=== PROVIDED DATA ===

(* ===== verification/OrchestratorSteps.v ===== *)
(** * The orchestrator's loops and commands

    The finalizer leaves the records of active publishers alone; resolving a conflict moves
    the database and the registry together or not at all; the dispatcher keeps the number of
    running downloads within the file concurrency. Concrete runs show where the pipeline
    falls short of what its comments say. *)
From S2P Require Import Ranges Gate Transfer.
From S2P Require Import Prelude Paths Fscommit Sql ArchiveJobs Downloads Lifecycle Protocol.
From S2P Require Import Registry RegistryProps World Archive Recovery RecoveryProps Planner Orchestrator.
From S2P Require Import OrchestratorProps.

(** ** Other rows *)

(** Only the rows of [k] may differ. *)
Definition only_key (k : key) (d d' : db) : Prop :=
  ∀ k', k' ≠ k → records d' !! k' = records d !! k' ∧ jobs d' !! k' = jobs d !! k'.

#[export] Instance only_key_refl k : Reflexive (only_key k).
Proof. by intros d k' _. Qed.
#[export] Instance only_key_trans k : Transitive (only_key k).
Proof. intros d1 d2 d3 H1 H2 k' Hk. destruct (H1 k' Hk), (H2 k' Hk). split; congruence. Qed.

Section OnlyKey.
Context (k : key).

Lemma only_key_stmt {A} (f : db → A * db) : (∀ d, only_key k d (f d).2) → effect (only_key k) (stmt f).
Proof.
  intros Hf s. unfold stmt. destruct (hd false (faults s)); simpl; [done|].
  specialize (Hf (tabs s)). by destruct (f (tabs s)).
Qed.
Lemma only_key_quiet {A} (m : DB A) : quiet m → effect (only_key k) m.
Proof. intros Hm s. by rewrite Hm. Qed.
Lemma only_key_record d r : only_key k d (set_records (<[k := r]> (records d)) d).
Proof. intros k' Hk. simpl. by rewrite lookup_insert_ne. Qed.
Lemma only_key_job d r : only_key k d (set_jobs (<[k := r]> (jobs d)) d).
Proof. intros k' Hk. simpl. by rewrite lookup_insert_ne. Qed.

Lemma only_key_update_record p f : effect (only_key k) (update_record k p f).
Proof.
  apply only_key_stmt. intros d. destruct (records d !! k); [|done].
  destruct (p _); [apply only_key_record|done].
Qed.
Lemma only_key_update_job p f : effect (only_key k) (update_job k p f).
Proof.
  apply only_key_stmt. intros d. destruct (jobs d !! k); [|done].
  destruct (p _); [apply only_key_job|done].
Qed.
Lemma only_key_insert_record r : effect (only_key k) (insert_record k r).
Proof. apply only_key_stmt. intros d. apply only_key_record. Qed.
Lemma only_key_insert_job r : effect (only_key k) (insert_job k r).
Proof. apply only_key_stmt. intros d. apply only_key_job. Qed.
Lemma only_key_upsert f : effect (only_key k) (upsert_record k f).
Proof. apply only_key_stmt. intros d. apply only_key_record. Qed.
Lemma only_key_try {A B} (m : DB A) (K : res dberr A → DB B) :
  effect (only_key k) m → (∀ x, effect (only_key k) (K x)) → effect (only_key k) (st_try m K).
Proof.
  intros Hm HK s. unfold st_try. specialize (Hm s). destruct (m s) as [x s']. etransitivity; [exact Hm|apply HK].
Qed.
Lemma only_key_bind {A B} (m : DB A) (K : A → DB B) :
  effect (only_key k) m → (∀ x, effect (only_key k) (K x)) → effect (only_key k) (st_bind m K).
Proof. apply effect_bind_trans. intros ? ? ?. apply transitivity. Qed.
End OnlyKey.

Ltac only_key :=
  repeat lazymatch goal with
  | |- effect _ (st_bind _ _) => apply only_key_bind; [|intros ?]
  | |- effect _ (st_try _ _) => apply only_key_try; [|intros ?]
  | |- effect _ (with_tx _) => apply effect_with_tx; [intros ?; reflexivity|]
  | |- effect _ (update_record _ _ _) => apply only_key_update_record
  | |- effect _ (update_job _ _ _) => apply only_key_update_job
  | |- effect _ (insert_record _ _) => apply only_key_insert_record
  | |- effect _ (insert_job _ _) => apply only_key_insert_job
  | |- effect _ (upsert_record _ _) => apply only_key_upsert
  | |- effect _ (match ?x with _ => _ end) => destruct x
  | |- effect _ _ => apply only_key_quiet; quiet
  end.

Lemma CompleteDownload_only k g p n sha q now :
  effect (only_key k) (CompleteDownloadAndQueueArchive k g p n sha q now).
Proof. unfold CompleteDownloadAndQueueArchive, queue_and_commit, ensureArchiveJobLocked. only_key. Qed.
Lemma RecordTargetConflict_only k g fn sp mt n disp now :
  effect (only_key k) (RecordTargetConflict k g fn sp mt n disp now).
Proof. unfold RecordTargetConflict. only_key. Qed.
Lemma UpdateDownloadStatus_only k st fn sp mt n e now :
  effect (only_key k) (UpdateDownloadStatus k st fn sp mt n e now).
Proof. unfold UpdateDownloadStatus. only_key. Qed.

(** ** The finalizer *)

(** The same for computations over the world. *)
Definition world_only {A} (k : key) (m : W A) : Prop := ∀ w, only_key k (w_tabs w) (w_tabs (m w).2).

Section WorldOnly.
Context (k : key).

Lemma world_only_bind {A B} (m : W A) (K : A → W B) :
  world_only k m → (∀ x, world_only k (K x)) → world_only k (sm_bind m K).
Proof.
  intros Hm HK w. unfold sm_bind. specialize (Hm w). destruct (m w) as [x w']. etransitivity; [exact Hm|apply HK].
Qed.
Lemma world_only_ret {A} (x : A) : world_only k (sm_ret x).
Proof. intros w. reflexivity. Qed.
Lemma world_only_fs {A} (m : FS A) : world_only k (on_fs m).
Proof. intros w. unfold on_fs. by destruct (m (w_fs w)). Qed.
Lemma world_only_reg f : world_only k (on_reg f).
Proof. intros w. reflexivity. Qed.
Lemma world_only_db {A} (m : DB A) : effect (only_key k) m → world_only k (on_db m).
Proof. intros Hm w. unfold on_db. specialize (Hm (w_sql w)). by destruct (m (w_sql w)). Qed.
End WorldOnly.

Ltac world_only :=
  repeat lazymatch goal with
  | |- world_only _ (sm_bind _ _) => apply world_only_bind; [|intros ?]
  | |- world_only _ (sm_ret _) => apply world_only_ret
  | |- world_only _ (on_fs _) => apply world_only_fs
  | |- world_only _ (on_reg _) => apply world_only_reg
  | |- world_only _ (on_db _) => apply world_only_db;
      first [apply CompleteDownload_only|apply RecordTargetConflict_only|apply UpdateDownloadStatus_only]
  | |- world_only _ (match ?x with _ => _ end) => destruct x
  end.

Lemma reconcile_only sha256Hex env ssd q rec :
  world_only (rec_key rec) (ReconcileCommittingRecord sha256Hex env ssd q rec).
Proof.
  unfold ReconcileCommittingRecord, commit_or_reset, commit_part, reset_record, complete_record,
    conflict_record, finish_in_registry. world_only.
Qed.

(** The rows of [k] and the publishers' marks stay. *)
Definition rows_kept (k : key) (o o' : ost) : Prop :=
  records (otabs o') !! k = records (otabs o) !! k ∧ jobs (otabs o') !! k = jobs (otabs o) !! k ∧
  o_publishers o' = o_publishers o.

#[local] Instance rows_kept_trans k : Transitive (rows_kept k).
Proof. unfold rows_kept. intros o1 o2 o3. intuition congruence. Qed.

===

YOUR INSTRUCTIONS: Output each record precisely as written.

ANSWER BOX:
(* ===== verification/OrchestratorSteps.v ===== *)
(** * The orchestrator's loops and commands

    The finalizer leaves the records of active publishers alone; resolving a conflict moves
    the database and the registry together or not at all; the dispatcher keeps the number of
    running downloads within the file concurrency. Concrete runs show where the pipeline
    falls short of what its comments say. *)
From S2P Require Import Ranges Gate Transfer.
From S2P Require Import Prelude Paths Fscommit Sql ArchiveJobs Downloads Lifecycle Protocol.
From S2P Require Import Registry RegistryProps World Archive Recovery RecoveryProps Planner Orchestrator.
From S2P Require Import OrchestratorProps.

(** ** Other rows *)

(** Only the rows of [k] may differ. *)
Definition only_key (k : key) (d d' : db) : Prop :=
  ∀ k', k' ≠ k → records d' !! k' = records d !! k' ∧ jobs d' !! k' = jobs d !! k'.

#[export] Instance only_key_refl k : Reflexive (only_key k).
Proof. by intros d k' _. Qed.
#[export] Instance only_key_trans k : Transitive (only_key k).
Proof. intros d1 d2 d3 H1 H2 k' Hk. destruct (H1 k' Hk), (H2 k' Hk). split; congruence. Qed.

Section OnlyKey.
Context (k : key).

Lemma only_key_stmt {A} (f : db → A * db) : (∀ d, only_key k d (f d).2) → effect (only_key k) (stmt f).
Proof.
  intros Hf s. unfold stmt. destruct (hd false (faults s)); simpl; [done|].
  specialize (Hf (tabs s)). by destruct (f (tabs s)).
Qed.
Lemma only_key_quiet {A} (m : DB A) : quiet m → effect (only_key k) m.
Proof. intros Hm s. by rewrite Hm. Qed.
Lemma only_key_record d r : only_key k d (set_records (<[k := r]> (records d)) d).
Proof. intros k' Hk. simpl. by rewrite lookup_insert_ne. Qed.
Lemma only_key_job d r : only_key k d (set_jobs (<[k := r]> (jobs d)) d).
Proof. intros k' Hk. simpl. by rewrite lookup_insert_ne. Qed.

Lemma only_key_update_record p f : effect (only_key k) (update_record k p f).
Proof.
  apply only_key_stmt. intros d. destruct (records d !! k); [|done].
  destruct (p _); [apply only_key_record|done].
Qed.
Lemma only_key_update_job p f : effect (only_key k) (update_job k p f).
Proof.
  apply only_key_stmt. intros d. destruct (jobs d !! k); [|done].
  destruct (p _); [apply only_key_job|done].
Qed.
Lemma only_key_insert_record r : effect (only_key k) (insert_record k r).
Proof. apply only_key_stmt. intros d. apply only_key_record. Qed.
Lemma only_key_insert_job r : effect (only_key k) (insert_job k r).
Proof. apply only_key_stmt. intros d. apply only_key_job. Qed.
Lemma only_key_upsert f : effect (only_key k) (upsert_record k f).
Proof. apply only_key_stmt. intros d. apply only_key_record. Qed.
Lemma only_key_try {A B} (m : DB A) (K : res dberr A → DB B) :
  effect (only_key k) m → (∀ x, effect (only_key k) (K x)) → effect (only_key k) (st_try m K).
Proof.
  intros Hm HK s. unfold st_try. specialize (Hm s). destruct (m s) as [x s']. etransitivity; [exact Hm|apply HK].
Qed.
Lemma only_key_bind {A B} (m : DB A) (K : A → DB B) :
  effect (only_key k) m → (∀ x, effect (only_key k) (K x)) → effect (only_key k) (st_bind m K).
Proof. apply effect_bind_trans. intros ? ? ?. apply transitivity. Qed.
End OnlyKey.

Ltac only_key :=
  repeat lazymatch goal with
  | |- effect _ (st_bind _ _) => apply only_key_bind; [|intros ?]
  | |- effect _ (st_try _ _) => apply only_key_try; [|intros ?]
  | |- effect _ (with_tx _) => apply effect_with_tx; [intros ?; reflexivity|]
  | |- effect _ (update_record _ _ _) => apply only_key_update_record
  | |- effect _ (update_job _ _ _) => apply only_key_update_job
  | |- effect _ (insert_record _ _) => apply only_key_insert_record
  | |- effect _ (insert_job _ _) => apply only_key_insert_job
  | |- effect _ (upsert_record _ _) => apply only_key_upsert
  | |- effect _ (match ?x with _ => _ end) => destruct x
  | |- effect _ _ => apply only_key_quiet; quiet
  end.

Lemma CompleteDownload_only k g p n sha q now :
  effect (only_key k) (CompleteDownloadAndQueueArchive k g p n sha q now).
Proof. unfold CompleteDownloadAndQueueArchive, queue_and_commit, ensureArchiveJobLocked. only_key. Qed.
Lemma RecordTargetConflict_only k g fn sp mt n disp now :
  effect (only_key k) (RecordTargetConflict k g fn sp mt n disp now).
Proof. unfold RecordTargetConflict. only_key. Qed.
Lemma UpdateDownloadStatus_only k st fn sp mt n e now :
  effect (only_key k) (UpdateDownloadStatus k st fn sp mt n e now).
Proof. unfold UpdateDownloadStatus. only_key. Qed.

(** ** The finalizer *)

(** The same for computations over the world. *)
Definition world_only {A} (k : key) (m : W A) : Prop := ∀ w, only_key k (w_tabs w) (w_tabs (m w).2).

Section WorldOnly.
Context (k : key).

Lemma world_only_bind {A B} (m : W A) (K : A → W B) :
  world_only k m → (∀ x, world_only k (K x)) → world_only k (sm_bind m K).
Proof.
  intros Hm HK w. unfold sm_bind. specialize (Hm w). destruct (m w) as [x w']. etransitivity; [exact Hm|apply HK].
Qed.
Lemma world_only_ret {A} (x : A) : world_only k (sm_ret x).
Proof. intros w. reflexivity. Qed.
Lemma world_only_fs {A} (m : FS A) : world_only k (on_fs m).
Proof. intros w. unfold on_fs. by destruct (m (w_fs w)). Qed.
Lemma world_only_reg f : world_only k (on_reg f).
Proof. intros w. reflexivity. Qed.
Lemma world_only_db {A} (m : DB A) : effect (only_key k) m → world_only k (on_db m).
Proof. intros Hm w. unfold on_db. specialize (Hm (w_sql w)). by destruct (m (w_sql w)). Qed.
End WorldOnly.

Ltac world_only :=
  repeat lazymatch goal with
  | |- world_only _ (sm_bind _ _) => apply world_only_bind; [|intros ?]
  | |- world_only _ (sm_ret _) => apply world_only_ret
  | |- world_only _ (on_fs _) => apply world_only_fs
  | |- world_only _ (on_reg _) => apply world_only_reg
  | |- world_only _ (on_db _) => apply world_only_db;
      first [apply CompleteDownload_only|apply RecordTargetConflict_only|apply UpdateDownloadStatus_only]
  | |- world_only _ (match ?x with _ => _ end) => destruct x
  end.

Lemma reconcile_only sha256Hex env ssd q rec :
  world_only (rec_key rec) (ReconcileCommittingRecord sha256Hex env ssd q rec).
Proof.
  unfold ReconcileCommittingRecord, commit_or_reset, commit_part, reset_record, complete_record,
    conflict_record, finish_in_registry. world_only.
Qed.

(** The rows of [k] and the publishers' marks stay. *)
Definition rows_kept (k : key) (o o' : ost) : Prop :=
  records (otabs o') !! k = records (otabs o) !! k ∧ jobs (otabs o') !! k = jobs (otabs o) !! k ∧
  o_publishers o' = o_publishers o.

#[local] Instance rows_kept_trans k : Transitive (rows_kept k).
Proof. unfold rows_kept. intros o1 o2 o3. intuition congruence. Qed.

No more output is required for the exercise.